[WORK TO COMPLETE] From the entries below, please output exactly the lines starting at the one containing "p (λ _ _, True)." and ending at the one containing "[apply _|by auto]", both included.
___ EXTRACTED MATERIAL ___
(* ===== verification/PaymentProps.v ===== *)
(** * Every interleaving of payments

    Each entry point of the payment service, run against every interleaving
    with the others and every answer of what it calls, keeps the invariant of
    [PaymentInvariant]: an order is credited once, a subscription assigned
    once, a rebate accrued once, and an order is not completed or refunded
    before it has been fulfilled. *)

From Stdlib Require Import Floats.SpecFloat.
From stdpp Require Import pretty.
From S2P Require Import Prelude GoErrors Prog Float64 GoTime GoStrings GoText Subscription SubscriptionRepo SubscriptionService Account PaymentAmounts Affiliate AffiliateProps RedeemCodes PaymentStore RedeemService Payments PaymentRefunds PaymentCreate PaymentInvariant.

Section Programs.
Context {UC : UnicodeCase} {NC : NumericColumn} {D : ShopspringDecimal} (db_add : float64 -> float64 -> float64) (s : PaymentDeps)
  (Hlaws : money_laws).
Local Abbreviation triple := (Prog.triple performs inv ext).
Local Abbreviation quiet p := (∀ K, Stable ext K -> triple K p (λ _ _, True)).

Lemma triple_known {A} K (m : M PaymentDB A) R :
  Stable ext K -> keeps K m R -> (∀ a, Stable ext (λ db, R db a)) -> triple K (exec_ m) (done_with R).
Proof. intros. by apply triple_exec. Qed.
Lemma triple_now K : Stable ext K -> triple K now_ (λ _ _, True).
Proof. intros. by apply triple_outside. Qed.
Lemma triple_any {A} K (p : pay A) R : triple K p R -> triple K p (λ _ _, True).
Proof. intros H w Hi Hk. eapply safe_mono; [apply _|by apply H|done]. Qed.

Lemma bind_quietly {A B} K (p : pay A) (f : A -> pay B) R Q :
  Stable ext K -> triple K p R -> (∀ a, triple (λ w, K w /\ R w a) (f a) Q) -> triple K (pbind p f) Q.
Proof. apply triple_bind, _. Qed.

Lemma on_funds_read {A} (m : M FundsDB A) : (∀ f, (m f).2 = f) -> ∀ db, (on_funds m db).2 = db.
Proof. intros H []. unfold on_funds. cbn. specialize (H pd_funds). destruct (m pd_funds). cbn in *. by subst. Qed.
Lemma on_codes_read {A} (m : M CodeTable A) : (∀ f, (m f).2 = f) -> ∀ db, (on_codes m db).2 = db.
Proof. intros H []. unfold on_codes. cbn. specialize (H pd_codes). destruct (m pd_codes). cbn in *. by subst. Qed.
Lemma on_subs_read {A} (m : M Table A) : (∀ f, (m f).2 = f) -> ∀ db, (on_subs m db).2 = db.
Proof. intros H []. unfold on_subs. cbn. specialize (H pd_subs). destruct (m pd_subs). cbn in *. by subst. Qed.

(** One step of a program. *)
Tactic Notation "knows" tactic3(t) :=
  try lazymatch goal with |- Prog.triple _ _ _ _ _ (λ _ _, True) => eapply triple_any end;
  eapply triple_known; [apply _|t|intros ?; unfold found; apply _].
Ltac reads := knows (apply keeps_read); first [apply on_funds_read | apply on_codes_read | apply on_subs_read | idtac];
  intros []; repeat first [progress unfold audit_count, audit_First, plan_Get, instance_Get, instances_where, cancellations_since,
    orders_where, code_GetByID, user_by_id, mret, mfail | case_match]; try done.
Ltac step :=
  lazymatch goal with
  | |- Prog.triple _ _ _ _ (Ret _) _ => apply triple_ret; [apply _|by auto]
  | |- Prog.triple _ _ _ _ (pbind (if _ then _ else _) _) _ => eapply (bind_quietly _ _ _ (λ _ _, True)); [apply _| |intros ?; cbv beta]
  | |- Prog.triple _ _ _ _ (pbind (match _ with _ => _ end) _) _ => eapply (bind_quietly _ _ _ (λ _ _, True)); [apply _| |intros ?; cbv beta]
  | |- Prog.triple _ _ _ _ (pbind _ _) _ => eapply bind_quietly; [apply _| |intros ?; cbv beta]
  | |- Prog.triple _ _ _ _ (attempt _ _ _) _ => unfold attempt
  | |- Prog.triple _ _ _ _ now_ _ => apply triple_now; apply _
  | |- Prog.triple _ _ _ _ (call _) _ => apply triple_outside; [done|apply _]
  | |- Prog.triple _ _ _ _ (if ?b then _ else _) _ => destruct b eqn:?
  | |- Prog.triple _ _ _ _ (match ?x with _ => _ end) _ => destruct x eqn:?
  | |- Prog.triple _ _ _ _ (let _ := _ in _) _ => cbv zeta
  | |- Prog.triple _ _ _ _ (exec_ _) _ => solve [reads | eauto with pay]
  | |- Prog.triple _ _ _ _ _ _ => first [solve [eauto with pay] | eapply triple_any; solve [eauto with pay]]
  end.
Ltac walk := repeat step.

Create HintDb pay.
#[local] Hint Extern 1 (Stable _ _) => apply _ : pay.
#[local] Hint Extern 1 (bool_decide _ = false) => reflexivity : pay.

(** ** Statements *)

Lemma audit_written K oid action op d : Stable ext K ->
  (∀ db, inv db -> K db -> action ∈ assignment_actions -> assigned oid db) -> triple K (writeAuditLog oid action op d) (λ _ _, True).
Proof.
  intros HK Ha. unfold writeAuditLog. step; [step|]. step; [knows (apply keeps_audit_Create)|step].
  intros db Hi [Hk _]. by apply Ha.
Qed.
Lemma audit_quiet oid action op d : bool_decide (action ∈ assignment_actions) = false -> quiet (writeAuditLog oid action op d).
Proof. intros Hb K HK. apply audit_written; [done|]. intros db _ _ Hin. by apply bool_decide_eq_false in Hb. Qed.
Lemma hasAuditLog_quiet oid action : quiet (hasAuditLog oid action).
Proof. intros K HK. unfold hasAuditLog. step; [reads|walk]. Qed.
Lemma get_order_knows K oid : Stable ext K -> triple K (get_order oid) (done_with (λ db o, po_ID o = oid /\ found db o)).
Proof. intros HK. apply triple_known; [done|apply keeps_order_Get|unfold found; apply _]. Qed.
#[local] Hint Resolve audit_quiet hasAuditLog_quiet get_order_knows : pay.

(** An update that settles no order. *)
Lemma update_order_plain oid p f :
  (∀ o, po_terms (f o) = po_terms o /\ (settled (f o) = true -> settled o = true)) -> quiet (update_order oid p f).
Proof.
  intros Hf K HK. unfold update_order. step; [step|]. knows (apply keeps_order_update).
  intros db o Hi _ Ho _. destruct (Hf o) as [Ht Hs]. split; [done|]. intros H. by apply (inv_settled _ Hi oid); auto.
Qed.
Lemma update_order_one_plain oid f :
  (∀ o, po_terms (f o) = po_terms o /\ (settled (f o) = true -> settled o = true)) -> quiet (update_order_one oid f).
Proof.
  intros Hf K HK. unfold update_order_one. step; [step|]. knows (apply keeps_order_update_one).
  intros db o Hi _ Ho. destruct (Hf o) as [Ht Hs]. split; [done|]. intros H. by apply (inv_settled _ Hi oid); auto.
Qed.
(** An update of an order that has been fulfilled. *)
Lemma row_fulfilled db oid o : order_fulfilled oid db -> pd_orders db !! oid = Some o -> fulfilled (po_terms o) db.
Proof. intros (o' & Ho' & Hf) Ho. rewrite Ho in Ho'. by injection Ho' as <-. Qed.
Lemma update_order_one_settles K oid f :
  Stable ext K -> (∀ db, inv db -> K db -> order_fulfilled oid db) -> (∀ o, po_terms (f o) = po_terms o) ->
  triple K (update_order_one oid f) (λ _ _, True).
Proof.
  intros HK Hk Hf. unfold update_order_one. step; [step|]. knows (apply keeps_order_update_one).
  intros db o Hi [Hd _] Ho. split; [done|]. intros _. eapply row_fulfilled; eauto.
Qed.
Ltac settles_none := let row := fresh in intros row; split; [reflexivity|first [done|by destruct row]].
#[local] Hint Extern 2 (Prog.triple _ _ _ _ (update_order _ _ _) _) => apply update_order_plain; [settles_none|apply _] : pay.
#[local] Hint Extern 2 (Prog.triple _ _ _ _ (update_order_one _ _) _) => apply update_order_one_plain; [settles_none|apply _] : pay.

(** ** Providers *)

Lemma snapshot_instance_quiet o snap : quiet (resolveSnapshotOrderProviderInstance o snap).
Proof. intros K HK. unfold resolveSnapshotOrderProviderInstance. walk. Qed.
Lemma legacy_instance_quiet o : quiet (resolveUniqueLegacyOrderProviderInstance o).
Proof. intros K HK. unfold resolveUniqueLegacyOrderProviderInstance. cbv zeta. walk. Qed.
#[local] Hint Resolve snapshot_instance_quiet legacy_instance_quiet : pay.
Lemma order_instance_quiet o : quiet (getOrderProviderInstance o).
Proof. intros K HK. unfold getOrderProviderInstance. walk. Qed.
Lemma refund_instance_quiet o : quiet (getRefundOrderProviderInstance o).
Proof. intros K HK. unfold getRefundOrderProviderInstance. walk. Qed.
#[local] Hint Resolve order_instance_quiet refund_instance_quiet : pay.
Lemma fallback_quiet key : quiet (webhookRegistryFallbackAllowed key).
Proof. intros K HK. unfold webhookRegistryFallbackAllowed. walk. Qed.
#[local] Hint Resolve fallback_quiet : pay.
Lemma order_provider_quiet o : quiet (getOrderProvider o).
Proof. intros K HK. unfold getOrderProvider, createProviderFromInstance. walk. Qed.
Lemma refund_provider_quiet o : quiet (getRefundProvider o).
Proof. intros K HK. unfold getRefundProvider, createProviderFromInstance. walk. Qed.
#[local] Hint Resolve order_provider_quiet refund_provider_quiet : pay.

(** ** Redeeming *)

Lemma hydrate_quiet code K : Stable ext K ->
  triple K (hydrateSubscriptionRedeemCode code)
    (λ _ r, match r with
            | Ok c => rc_Code c = rc_Code code /\ rc_Status c = rc_Status code /\ (rc_SubscriptionPlanID code = None -> c = code)
            | Err _ => True end).
Proof.
  intros HK. unfold hydrateSubscriptionRedeemCode. destruct (rc_SubscriptionPlanID code) as [planID|] eqn:Hp; [|step].
  step; [step|]. step; [step|]. step; [step|]. apply triple_ret; [apply _|]. intros _ _ _.
  destruct a as [plan|e]; [|by destruct (IsNotFound e)]. unfold applySubscriptionPlanToRedeemCode.
  by destruct (_ || _).
Qed.
(** A code whose name is no recharge code, or that is the code of its order. *)
Lemma CreateCode_quiet K code : Stable ext K ->
  rc_Status code = ""%string \/ rc_Status code = StatusUnused ->
  (∀ oid n, 0 <= oid -> TrimSpace (rc_Code code) <> recharge_code oid n) \/
  (rc_SubscriptionPlanID code = None /\ rc_Type code <> ""%string /\
   ∀ db, inv db -> K db -> ∀ c, rc_Code c = TrimSpace (rc_Code code) -> rc_Type c = rc_Type code -> rc_Value c = rc_Value code -> proper_code c db) ->
  triple K (CreateCode code) (λ _ _, True).
Proof.
  intros HK Hst Hnm. unfold CreateCode. cbv zeta. destruct (str_empty (TrimSpace _)); [step|]. destruct (_ && _); [step|]. destruct (_ && _); [step|].
  set (c := with_code_type _ _ _ _). assert (rc_Status c = StatusUnused) as Hc.
  { unfold c. cbn. destruct Hst as [->| ->]; done. }
  step; [step|]. step; [step|]. step; [apply hydrate_quiet; apply _|]. destruct a0 as [c'|e]; [|step].
  apply (triple_pure _ _ _ (rc_Code c' = rc_Code c /\ rc_Status c' = rc_Status c /\ (rc_SubscriptionPlanID c = None -> c' = c))).
  { by intros w _ [_ H]. }
  intros (Hn & Hs & Hsame). step; [step|]. step; [knows (apply keeps_code_Create)|step].
  - unfold IsUsed. by rewrite Hs, Hc.
  - intros db Hi [[[Hk _] _] _]. destruct Hnm as [Hno|(Hp & Ht & Hown)].
    + intros oid n Ho E. destruct (Hno oid n Ho). by rewrite <- E, Hn.
    + rewrite (Hsame Hp). apply (Hown db Hi Hk); [done| |done]. cbn. by rewrite (proj2 (str_empty_false _) Ht).
Qed.

Lemma accrue_quiet skip u amount : quiet (tryAccrueAffiliateRebateForRedeem (pm_redeem s) skip u amount).
Proof.
  intros K HK. unfold tryAccrueAffiliateRebateForRedeem. step; [step|]. step; [|step]. step; [step|]. step; [step|]. step; [step|]. step.
  - knows (by apply keeps_accrue_no_order).
  - step.
Qed.
#[local] Hint Resolve accrue_quiet : pay.
Lemma redeem_locked_knows K skip u code : Stable ext K ->
  triple K (redeem_locked db_add (pm_redeem s) skip u code) (done_with (λ db _, code_used code db)).
Proof.
  intros HK. unfold redeem_locked, incrementRedeemErrorCount. cbv zeta. step; [knows (apply keeps_code_GetByCode)|].
  destruct a as [c|e]; [|by walk]. apply (triple_pure _ _ _ (rc_Code c = code)); [by intros w _ [_ (? & _)]|]. intros Hn.
  step; [step|]. step; [by walk|]. step; [step|]. step; [by walk|]. step; [|step]. step; [step|]. step; [|step]. step; [step|].
  step; [knows (apply keeps_redeem_tx); intros db _ H; apply H|]. step; [|step].
  step; [by walk|]. step; [step|]. apply triple_ret; [apply _|].
  intros w _ [[[_ H] _] _]. rewrite <- Hn. by case_match.
Qed.
Lemma Redeem_knows K skip u code : Stable ext K ->
  triple K (Redeem db_add (pm_redeem s) skip u code) (done_with (λ db _, code_used code db)).
Proof.
  intros HK. unfold Redeem, checkRedeemRateLimit, acquireRedeemLock, releaseRedeemLock.
  step; [by walk|]. step; [|step]. step; [by walk|]. step; [step|]. step; [apply redeem_locked_knows; apply _|]. step; [by walk|].
  apply triple_ret; [apply _|]. by intros w _ [[_ H] _].
Qed.
(** ** Fulfilment *)

Lemma triple_from {A} (K K' : PaymentDB -> Prop) (p : pay A) R : triple K p R -> (∀ w, K' w -> K w) -> triple K' p R.
Proof. intros H HK w Hi Hk. apply H; auto. Qed.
___
[YOUR RESPONSE]
Lemma triple_any {A} K (p : pay A) R : triple K p R -> triple K p (λ _ _, True).
Proof. intros H w Hi Hk. eapply safe_mono; [apply _|by apply H|done]. Qed.

Lemma bind_quietly {A B} K (p : pay A) (f : A -> pay B) R Q :
  Stable ext K -> triple K p R -> (∀ a, triple (λ w, K w /\ R w a) (f a) Q) -> triple K (pbind p f) Q.
Proof. apply triple_bind, _. Qed.

Lemma on_funds_read {A} (m : M FundsDB A) : (∀ f, (m f).2 = f) -> ∀ db, (on_funds m db).2 = db.
Proof. intros H []. unfold on_funds. cbn. specialize (H pd_funds). destruct (m pd_funds). cbn in *. by subst. Qed.
Lemma on_codes_read {A} (m : M CodeTable A) : (∀ f, (m f).2 = f) -> ∀ db, (on_codes m db).2 = db.
Proof. intros H []. unfold on_codes. cbn. specialize (H pd_codes). destruct (m pd_codes). cbn in *. by subst. Qed.
Lemma on_subs_read {A} (m : M Table A) : (∀ f, (m f).2 = f) -> ∀ db, (on_subs m db).2 = db.
Proof. intros H []. unfold on_subs. cbn. specialize (H pd_subs). destruct (m pd_subs). cbn in *. by subst. Qed.

(** One step of a program. *)
Tactic Notation "knows" tactic3(t) :=
  try lazymatch goal with |- Prog.triple _ _ _ _ _ (λ _ _, True) => eapply triple_any end;
  eapply triple_known; [apply _|t|intros ?; unfold found; apply _].
Ltac reads := knows (apply keeps_read); first [apply on_funds_read | apply on_codes_read | apply on_subs_read | idtac];
  intros []; repeat first [progress unfold audit_count, audit_First, plan_Get, instance_Get, instances_where, cancellations_since,
    orders_where, code_GetByID, user_by_id, mret, mfail | case_match]; try done.
Ltac step :=
  lazymatch goal with
  | |- Prog.triple _ _ _ _ (Ret _) _ => apply triple_ret; [apply _|by auto]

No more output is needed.